Un ritratto che fa rabbrividire. Soprattutto pensando che queste stesse famiglie, quelle dei 26 mila euro all’anno, magari avevano coltivato di recente una speranza. Il governo di Romano Prodi, stava per affrontare una piattaforma dei sindacati che parlava appunto di redditi, fisco, prezzi, tariffe. Forse era la volta buona, anche se in ritardo. Per ridare dignità a tanti dopo aver cominciato a risanare i conti del Paese. Era l’inizio di un’inversione di rotta. È stata bloccata, spenta. Ed ecco che in queste stesse ore della crisi politica che non mostra sbocchi tranquillizzanti, irrompe una questione sociale scandalosa. Più scandalosa di tante bruttezze di cui ci cibiamo tutti i giorni, poiché spesso passa inosservata o nell’indifferenza generale.

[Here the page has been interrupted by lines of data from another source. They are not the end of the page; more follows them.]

(** C1 (fails on the code).  The security check of the [/file/*] routes
    is a bare [startsWith] on the resolved strings.  For project [proj]
    and the client path [../proj2/x.txt] the target resolves to
    [/srv/Workspace/proj2/x.txt]: it is not the resolved root
    [/srv/Workspace/proj] and does not begin with that root followed by
    a separator, yet the check accepts it, and the route goes on to
    [stat] and read the file and answers 200 with its content.  (A path
    that leaves the project through another name, such as
    [../../secret.txt], is answered 403 without any call.) *)
Theorem sibling_prefix_passes_security_check :
  let target :=
    Path.resolve (cwd Sample.app)
      (Path.join [getWorkspacePath Sample.app; "proj"; "../proj2/x.txt"]) in
  let projectRoot :=
    Path.resolve (cwd Sample.app)
      (Path.join [getWorkspacePath Sample.app; "proj"]) in
  target = "/srv/Workspace/proj2/x.txt"
  /\ projectRoot = "/srv/Workspace/proj"
  /\ target <> projectRoot
  /\ startsWith target (projectRoot ++ "/") = false
  /\ insideProject Sample.app "proj" "../proj2/x.txt" = true
  /\ getFile Sample.app "proj" "../proj2/x.txt" Sample.world
     = (inl (json (FileBody (mkFileContent "x.txt" "../proj2/x.txt" ".txt"
                               1 200 (Some [120]) false "text"))),
        mkWorld Sample.tree
                [Stat "/srv/Workspace/proj2/x.txt";
                 ReadFile "/srv/Workspace/proj2/x.txt"]
                Sample.clock 0)
  /\ getFile Sample.app "proj" "../../secret.txt" Sample.world
     = (inl accessDenied, Sample.world).
Proof.
  cbv zeta. repeat split; try reflexivity.
  vm_compute. discriminate.
Qed.
(* ===== verification/Spinlock.v ===== *)
(** The spin locks of [lock/spinlock.c].

    Sequential view: the lock word as the code that runs on one processor sees
    it, threaded through the state of the component it protects.  Acquiring a
    lock that is already taken spins for ever when nobody else can release it,
    which is the outcome [Deadlock].

    Concurrent view: any number of processors that run
    [spinlock_acquire; critical section; spinlock_release] in a loop, one atomic
    access to the lock word per step; [test_and_set] either takes the lock or
    leaves the processor spinning, exactly as the [while] of
    [spinlock_acquire]. *)

From S2P Require Import Prelude.

(** * Sequential view *)

(** [atomic_flag]: [true] is "set". *)
Abbreviation spinlock_t := bool.

Definition spinlock_acquire (lock : spinlock_t) : outcome spinlock_t :=
  if lock then Deadlock else Done true.

Definition spinlock_release (lock : spinlock_t) : spinlock_t := false.

(** * Concurrent view *)

Module Concurrent.

(** Where a processor stands with respect to one lock.  [Spinning count] is
    inside the [while] with the retry counter that is reset when it reaches
    [100000000]. *)
Inductive pc : Type :=
  | Outside
  | Spinning (count : Z)
  | Critical.

Record state := State { lock : spinlock_t; cpus : list pc }.

Definition limit : Z := 100000000.

(** The atomic read-modify-write: the old value and the new state. *)
Definition test_and_set (l : spinlock_t) : bool * spinlock_t := (l, true).

(** The retry counter after one failed attempt. *)
Definition bump (count : Z) : Z := if limit <=? count + 1 then 0 else count + 1.

(** One step of one processor. *)
Definition cpu_step (l : spinlock_t) (p : pc) : spinlock_t * pc :=
  match p with
  | Outside => (l, Spinning 0)
  | Spinning count =>
      let '(old, l') := test_and_set l in
      if old then (l', Spinning (bump count)) else (l', Critical)
  | Critical => (spinlock_release l, Outside)
  end.

(** The system: any processor may take the next step. *)
Inductive step : state -> state -> Prop :=
  | step_cpu l ps i p :
      ps !! i = Some p ->
      step (State l ps) (State (fst (cpu_step l p)) (<[i := snd (cpu_step l p)]> ps)).

Inductive reachable (n : nat) : state -> Prop :=
  | reach_init : reachable n (State false (replicate n Outside))
  | reach_step s s' : reachable n s -> step s s' -> reachable n s'.

Definition critical (s : state) (i : nat) : Prop := cpus s !! i = Some Critical.

(** The lock word is set exactly while one processor is in its critical
    section, and no retry counter leaves its range. *)
Record inv (s : state) : Prop := {
  inv_excl : forall i j, critical s i -> critical s j -> i = j;
  inv_held : lock s = true <-> exists i, critical s i;
  inv_count : forall i c, cpus s !! i = Some (Spinning c) -> 0 <= c < limit
}.

Lemma bump_range c : 0 <= c < limit -> 0 <= bump c < limit.
Proof. unfold bump, limit. intros. btest; lia. Qed.

Lemma inv_init n : inv (State false (replicate n Outside)).
Proof.
  split; unfold critical; simpl.
  - intros i j Hi. by apply lookup_replicate in Hi as [? _].
  - split; [done|]. intros [i Hi]. by apply lookup_replicate in Hi as [? _].
  - intros i c Hi. by apply lookup_replicate in Hi as [? _].
Qed.

(** What one processor's new position does to the critical set. *)
Lemma critical_update l ps i q j :
  (i < length ps)%nat ->
  critical (State l (<[i := q]> ps)) j <->
  (j = i /\ q = Critical) \/ (j <> i /\ ps !! j = Some Critical).
Proof.
  intros Hi. unfold critical; simpl. destruct (decide (j = i)) as [->|Hne].
  - rewrite list_lookup_insert_eq by done. naive_solver.
  - rewrite list_lookup_insert_ne by done. naive_solver.
Qed.

Lemma spin_range_update l ps i q :
  (forall j c, ps !! j = Some (Spinning c) -> 0 <= c < limit) ->
  (forall c, q = Spinning c -> 0 <= c < limit) ->
  forall j c, cpus (State l (<[i := q]> ps)) !! j = Some (Spinning c) -> 0 <= c < limit.
Proof.
  simpl. intros Hps Hq j c Hj. apply list_lookup_insert_Some in Hj as [(-> & -> & _)|[_ Hj]]; eauto.
Qed.

Lemma inv_step s s' : inv s -> step s s' -> inv s'.
Proof.
  intros [He Hh Hc] Hs. destruct Hs as [l ps i p Hp]. unfold critical in *; simpl in *.
  pose proof (lookup_lt_Some _ _ _ Hp) as Hi.
  assert (forall q, (forall c, q = Spinning c -> 0 <= c < limit) ->
          forall l' j c, cpus (State l' (<[i := q]> ps)) !! j = Some (Spinning c) -> 0 <= c < limit)
    as Hcnt by (intros; eapply spin_range_update; eauto).
  destruct p as [|c|]; [|destruct l|]; simpl; split;
    try (intros j k; rewrite !critical_update by done);
    try (setoid_rewrite critical_update; [|done]);
    try (apply Hcnt; intros ? [= <-]; unfold limit; (lia || (apply bump_range; eauto)));
    simpl; naive_solver.
Qed.

Lemma inv_reachable n s : reachable n s -> inv s.
Proof. induction 1; eauto using inv_init, inv_step. Qed.

(** C22. With any number of processors that acquire and release one spin lock, at most one is
    between the two at any time, and none is while the lock is clear. *)
Theorem spinlock_mutual_exclusion (n : nat) (s : state) :
  reachable n s ->
  (forall i j, critical s i -> critical s j -> i = j) /\
  (lock s = false -> forall i, ~ critical s i).
Proof.
  intros H%inv_reachable. split; [apply (inv_excl _ H)|].
  intros Hf i Hi. apply not_true_iff_false in Hf. apply Hf, (inv_held _ H). eauto.
Qed.

Lemma spinlock_mutual_exclusion_witness :
  let s := State true [Spinning 1; Critical] in
  reachable 2 s /\ (forall i j, critical s i -> critical s j -> i = j) /\
  (lock s = false -> forall i, ~ critical s i).
Proof.
  assert (reachable 2 (State true [Spinning 1; Critical])) as H.
  { eapply reach_step; [eapply reach_step; [eapply reach_step; [eapply reach_step;
      [apply (reach_init 2)|]|]|]|].
    - apply (step_cpu false [Outside; Outside] 1 Outside). reflexivity.
    - apply (step_cpu false [Outside; Spinning 0] 1 (Spinning 0)). reflexivity.
    - apply (step_cpu true [Outside; Critical] 0 Outside). reflexivity.
    - apply (step_cpu true [Spinning 0; Critical] 0 (Spinning 0)). reflexivity. }
  split; [exact H|]. apply (spinlock_mutual_exclusion 2 _ H).
Defined.

(** Progress: a processor that retries while the lock is free enters. *)
Lemma acquire_enters c : cpu_step false (Spinning c) = (true, Critical).
Proof. reflexivity. Qed.

End Concurrent.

Le cifre sopra riportate sono ancora più eloquenti se si considera la fonte. Non provengono da uno dei tanti istituti di ricerca magari accusati di scarsa credibilità. La fonte è la Banca d’Italia, una specie di riconosciuto massimo tribunale del sapere economico. Che ha pronunciato, con le sue cifre asettiche, una requisitoria. Ma chi sono i responsabili di questa Italia così iniquamente diseguale? Perché i redditi delle famiglie dei lavoratori (non di altre categorie sociali) sono cresciuti in sei anni, dal 2000 al 2006, dello 0,96%? Una cifra infima. Corrisponde ad un blocco quasi totale dei salari, dovuto al fatto che gli aumenti in busta paga erano spazzati via dagli aumenti nei negozi e nei servizi. Perché i giovani che lavorano sotto i 30 anni dispongono di un reddito di meno di 22.500 euro l’anno?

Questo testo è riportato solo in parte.